Authors: @mkruskal-google
Address some unexpected issues in delimited encoding in edition 2023 before its OSS release.
Joshua Humphries reported some well-timed issues discovered while experimenting with our early release of Edition 2023. He discovered that our new message encoding feature piggybacked a bit too much on the old group logic, and actually ended up being virtually useless in general.
None of our testing or migrations caught this because they were heavily focused on preserving old behavior (which is the primary goal of edition 2023). Delimited messages structured exactly like proto2 groups (e.g. message and field in the same scope with matching names) continued to work exactly as before, making it seem like everything was fine.
All of this is especially problematic in light of Submessages: In Pursuit of a More Perfect Encoding (not available externally yet), which intends to migrate the ecosystem to use delimited encoding everywhere. Releasing a semi-broken feature as a migration tool to eliminate a deprecated syntax is one thing, but trying to push the ecosystem to it is especially bad.
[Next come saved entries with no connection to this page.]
(** The text from the start of a line on is the line, then either the
    end of the text or the terminator of the line. *)
Lemma splitLines_drop s lineIndex l :
  splitLines s !! lineIndex = Some l →
  ∃ rest, drop (lineStart (splitLines s) lineIndex) s = l ++ rest.
Proof.
  unfold lineStart.
  revert lineIndex l. induction s as [|c r IH]; intros lineIndex l; simpl.
  - destruct lineIndex as [|n]; [|done]. intros [= <-]. by exists [].
  - destruct (c =? 10)%N eqn:Ec.
    + destruct lineIndex as [|n]; simpl.
      * intros [= <-]. by exists (c :: r).
      * intros Hl. destruct (IH _ _ Hl) as [rest Hrest]. by exists rest.
    + destruct (splitLines r) as [|l0 ls] eqn:Er; [by destruct (splitLines_nonempty r)|].
      destruct lineIndex as [|n]; simpl.
      * intros [= <-]. destruct (IH 0 l0 eq_refl) as [rest Hrest].
        simpl in Hrest. rewrite drop_0 in Hrest. exists rest. by rewrite Hrest.
      * intros Hl. destruct (IH (S n) l Hl) as [rest Hrest].
        simpl in Hrest. exists rest. by rewrite <-Hrest.
Qed.

Lemma splitLines_lookup s lineIndex l p j :
  splitLines s !! lineIndex = Some l → p + j < length l →
  s !! (lineStart (splitLines s) lineIndex + p + j) = l !! (p + j).
Proof.
  intros Hl Hlt. destruct (splitLines_drop _ _ _ Hl) as [rest Hrest].
  rewrite <-Nat.add_assoc, <-lookup_drop, Hrest. by apply lookup_app_l.
Qed.

(** [matchLiteral] only reads the code units it compares. *)
Lemma matchLiteral_ext pat s s' i i' :
  (∀ j, j < length pat → s' !! (i' + j) = s !! (i + j)) →
  matchLiteral pat s' i' = matchLiteral pat s i.
Proof.
  revert i i'. induction pat as [|pc pat IH]; intros i i' H; simpl; [done|].
  pose proof (H 0 ltac:(simpl; lia)) as H0. rewrite !Nat.add_0_r in H0. rewrite H0.
  destruct (s !! i); [|done]. f_equal. apply IH. intros j Hj.
  rewrite !Nat.add_succ_l, <-!Nat.add_succ_r. apply H. simpl. lia.
Qed.

(** ** Order of emission *)

Lemma elem_of_lineItems lines i l it :
  it ∈ lineItems lines i l ↔
  ∃ k p, matchAt (pattern k) l p = true ∧ it = itemAt lines i l k p.
Proof.
  unfold lineItems. rewrite elem_of_app, !list_elem_of_fmap. split.
  - intros [(p & -> & Hp)|(p & -> & Hp)]; [exists TODO, p|exists TK, p];
      by rewrite <-matches_spec.
  - intros ([] & p & Hp%matches_spec & ->); [left|right]; eauto.
Qed.

Lemma lineItems_sorted lines i l : StronglySorted emittedBefore (lineItems lines i l).
Proof.
  apply StronglySorted_app_2.
  - intros a b (p & -> & _)%list_elem_of_fmap (q & -> & _)%list_elem_of_fmap.
    right. simpl. auto.
  - eapply StronglySorted_fmap, (matches_sorted TODO).
    intros p q Hpq. right. simpl. unfold absolutePosition.
    split; [done|right; split; [done|lia]].
  - eapply StronglySorted_fmap, (matches_sorted TK).
    intros p q Hpq. right. simpl. unfold absolutePosition.
    split; [done|right; split; [done|lia]].
Qed.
The problems here stem from the fact that before edition 2023, the field and type name of group fields was guaranteed to always be unique and intuitive. Proto2 splits groups into a synthetic nested message with a type name equivalent to the group specification (required to be capitalized), and a field name that's fully lowercased. For example,
optional group MyGroup = 1 { ... }
would become:
message MyGroup { ... } optional MyGroup mygroup = 1;
The casing here is very important, since the transformation is irreversible. We can't recover the group name from the field name in general, only if the group is a single word.
The problem under edition 2023 is that we've removed the generation of synchronized synthetic messages from the language. Users now explicitly define messages, and any message field can be marked DELIMITED
. This means that anyone assuming that the type and field name are synchronized could now be broken.
While using the field name for generated APIs required less special-casing in the generators, the field name ends up producing slightly-less-readable APIs for multi-word camelcased groups. The result is that we see a fairly random-seeming mix in different generators. Using protoc-explorer (not available externally), we find the following:
* This codegen difference was caught during the implementation and intentionally “fixed” in Edition 2023.
** This includes all upb-based runtimes as well (e.g. Ruby, Rust, etc.)
† Extensions use field
In the Dart V1 implementation, we decided to intentionally introduce a behavior change on editions upgrades. It was determined that this only affected a handful of protos in google3, and could probably be manually fixed as-needed. Java‘s handling changes the story significantly, since over 50% of protos in google3 produce generated Java code. Objective-C is also noteworthy since we open-source it, and Swift because it’s widely used in OSS and we don't own it.
While the editions upgrade is still non-breaking, it means that the generated APIs could have very surprising spellings and may not be unique. For example, using the same type for two delimited fields in the same containing message will create two sets of generated APIs with the same name in some languages!
Our “official” draft specification of text-format explicitly states that group messages are encoded by the message name, rather than the lowercases field name. A group MyGroup
will be serialized as:
MyGroup { ... }
In C++, we always serialize the message name and have special handling to only accept the message name in parsing. We also have conformance tests locking down the positive path here (i.e. using the message name round-trip). The negative path (i.e. failing to accept the field name) doesn‘t have a conformance test, but C++/Java/Python all agree and there’s no known case that doesn't.
To make things even stranger, for extensions (group fields extending other messages), we always use the field name for groups. So as far as group extensions are concerned, there's no problem for editions.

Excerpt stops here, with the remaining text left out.